Look through the entries. Copy each line that has the word "Require".

** MATERIAL FOR THIS EXERCISE **
.....

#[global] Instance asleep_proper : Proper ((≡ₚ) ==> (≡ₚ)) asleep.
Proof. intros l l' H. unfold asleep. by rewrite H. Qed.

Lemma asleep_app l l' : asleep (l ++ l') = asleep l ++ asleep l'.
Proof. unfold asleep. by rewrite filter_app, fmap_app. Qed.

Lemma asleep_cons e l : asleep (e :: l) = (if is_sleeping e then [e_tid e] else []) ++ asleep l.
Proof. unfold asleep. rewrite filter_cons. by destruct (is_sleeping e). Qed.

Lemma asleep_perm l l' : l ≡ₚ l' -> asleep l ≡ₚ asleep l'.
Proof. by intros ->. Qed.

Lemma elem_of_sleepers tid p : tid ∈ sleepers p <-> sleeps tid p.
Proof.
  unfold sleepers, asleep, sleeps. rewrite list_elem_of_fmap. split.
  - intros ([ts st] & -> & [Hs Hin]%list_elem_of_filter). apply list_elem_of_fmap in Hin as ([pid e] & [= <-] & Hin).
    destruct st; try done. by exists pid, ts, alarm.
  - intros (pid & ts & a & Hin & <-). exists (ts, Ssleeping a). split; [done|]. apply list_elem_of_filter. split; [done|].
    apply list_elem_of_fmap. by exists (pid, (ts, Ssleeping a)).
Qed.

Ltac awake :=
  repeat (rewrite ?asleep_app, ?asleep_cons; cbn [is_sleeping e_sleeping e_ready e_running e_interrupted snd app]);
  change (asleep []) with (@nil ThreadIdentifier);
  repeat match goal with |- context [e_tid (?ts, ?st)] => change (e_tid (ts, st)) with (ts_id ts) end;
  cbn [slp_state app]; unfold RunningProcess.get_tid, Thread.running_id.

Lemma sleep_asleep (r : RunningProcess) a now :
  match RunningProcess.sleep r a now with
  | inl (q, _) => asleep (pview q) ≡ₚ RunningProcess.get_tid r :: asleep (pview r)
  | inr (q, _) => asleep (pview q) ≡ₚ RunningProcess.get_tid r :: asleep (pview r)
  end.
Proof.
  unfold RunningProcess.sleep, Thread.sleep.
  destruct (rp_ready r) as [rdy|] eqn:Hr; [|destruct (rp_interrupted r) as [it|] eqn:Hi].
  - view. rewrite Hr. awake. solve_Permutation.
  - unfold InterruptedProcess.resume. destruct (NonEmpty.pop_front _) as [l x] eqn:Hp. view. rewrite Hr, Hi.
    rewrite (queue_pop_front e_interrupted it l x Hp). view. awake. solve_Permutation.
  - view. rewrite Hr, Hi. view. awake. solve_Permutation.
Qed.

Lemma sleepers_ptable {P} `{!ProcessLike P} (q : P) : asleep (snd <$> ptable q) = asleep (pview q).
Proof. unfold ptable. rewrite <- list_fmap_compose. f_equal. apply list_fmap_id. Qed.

.....

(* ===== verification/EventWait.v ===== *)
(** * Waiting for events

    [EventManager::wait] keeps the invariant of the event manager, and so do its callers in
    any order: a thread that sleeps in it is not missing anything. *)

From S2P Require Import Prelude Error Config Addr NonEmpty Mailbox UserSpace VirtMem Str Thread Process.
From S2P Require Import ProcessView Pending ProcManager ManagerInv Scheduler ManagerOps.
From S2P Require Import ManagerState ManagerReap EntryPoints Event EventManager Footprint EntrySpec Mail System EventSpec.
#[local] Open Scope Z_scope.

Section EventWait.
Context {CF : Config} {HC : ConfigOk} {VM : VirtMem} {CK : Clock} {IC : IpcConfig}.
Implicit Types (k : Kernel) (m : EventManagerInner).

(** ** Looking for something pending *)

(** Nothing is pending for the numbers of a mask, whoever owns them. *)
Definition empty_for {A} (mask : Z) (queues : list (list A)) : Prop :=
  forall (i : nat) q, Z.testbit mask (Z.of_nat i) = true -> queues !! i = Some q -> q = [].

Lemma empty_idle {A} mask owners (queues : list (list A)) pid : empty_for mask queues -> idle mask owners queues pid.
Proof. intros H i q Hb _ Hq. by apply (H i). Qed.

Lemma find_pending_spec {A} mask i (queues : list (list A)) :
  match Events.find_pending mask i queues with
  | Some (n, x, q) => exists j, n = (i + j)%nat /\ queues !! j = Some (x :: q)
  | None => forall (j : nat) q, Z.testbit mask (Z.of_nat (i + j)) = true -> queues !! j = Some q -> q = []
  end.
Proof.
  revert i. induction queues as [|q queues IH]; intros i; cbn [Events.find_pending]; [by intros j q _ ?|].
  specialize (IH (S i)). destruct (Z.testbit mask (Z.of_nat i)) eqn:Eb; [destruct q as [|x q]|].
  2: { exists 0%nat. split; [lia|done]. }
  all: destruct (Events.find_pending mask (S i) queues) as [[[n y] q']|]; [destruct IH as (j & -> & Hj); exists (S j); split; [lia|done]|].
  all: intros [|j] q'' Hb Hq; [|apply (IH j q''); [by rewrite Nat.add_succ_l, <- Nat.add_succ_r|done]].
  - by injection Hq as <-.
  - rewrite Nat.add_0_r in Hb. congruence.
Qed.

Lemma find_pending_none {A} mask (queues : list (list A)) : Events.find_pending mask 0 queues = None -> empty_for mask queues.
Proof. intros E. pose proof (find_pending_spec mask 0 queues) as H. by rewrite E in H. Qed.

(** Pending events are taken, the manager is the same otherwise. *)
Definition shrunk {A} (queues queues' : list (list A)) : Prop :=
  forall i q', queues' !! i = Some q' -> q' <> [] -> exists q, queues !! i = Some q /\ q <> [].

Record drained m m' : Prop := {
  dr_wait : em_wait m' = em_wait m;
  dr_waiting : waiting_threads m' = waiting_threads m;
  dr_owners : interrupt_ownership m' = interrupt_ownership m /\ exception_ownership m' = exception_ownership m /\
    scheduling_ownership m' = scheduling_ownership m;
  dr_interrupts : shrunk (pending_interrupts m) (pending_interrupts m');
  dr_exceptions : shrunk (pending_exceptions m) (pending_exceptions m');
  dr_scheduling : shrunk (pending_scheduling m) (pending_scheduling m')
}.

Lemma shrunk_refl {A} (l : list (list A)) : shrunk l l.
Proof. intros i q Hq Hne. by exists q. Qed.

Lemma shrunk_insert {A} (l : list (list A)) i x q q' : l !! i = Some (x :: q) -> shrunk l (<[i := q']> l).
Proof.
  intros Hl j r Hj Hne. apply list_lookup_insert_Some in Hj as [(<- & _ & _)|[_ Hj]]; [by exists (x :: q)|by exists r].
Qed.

.....

** YOUR SOLUTION **
From S2P Require Import Prelude Error Config Addr NonEmpty Mailbox UserSpace VirtMem Str Thread Process.
From S2P Require Import ProcessView Pending ProcManager ManagerInv Scheduler ManagerOps.
From S2P Require Import ManagerState ManagerReap EntryPoints Event EventManager Footprint EntrySpec Mail System EventSpec.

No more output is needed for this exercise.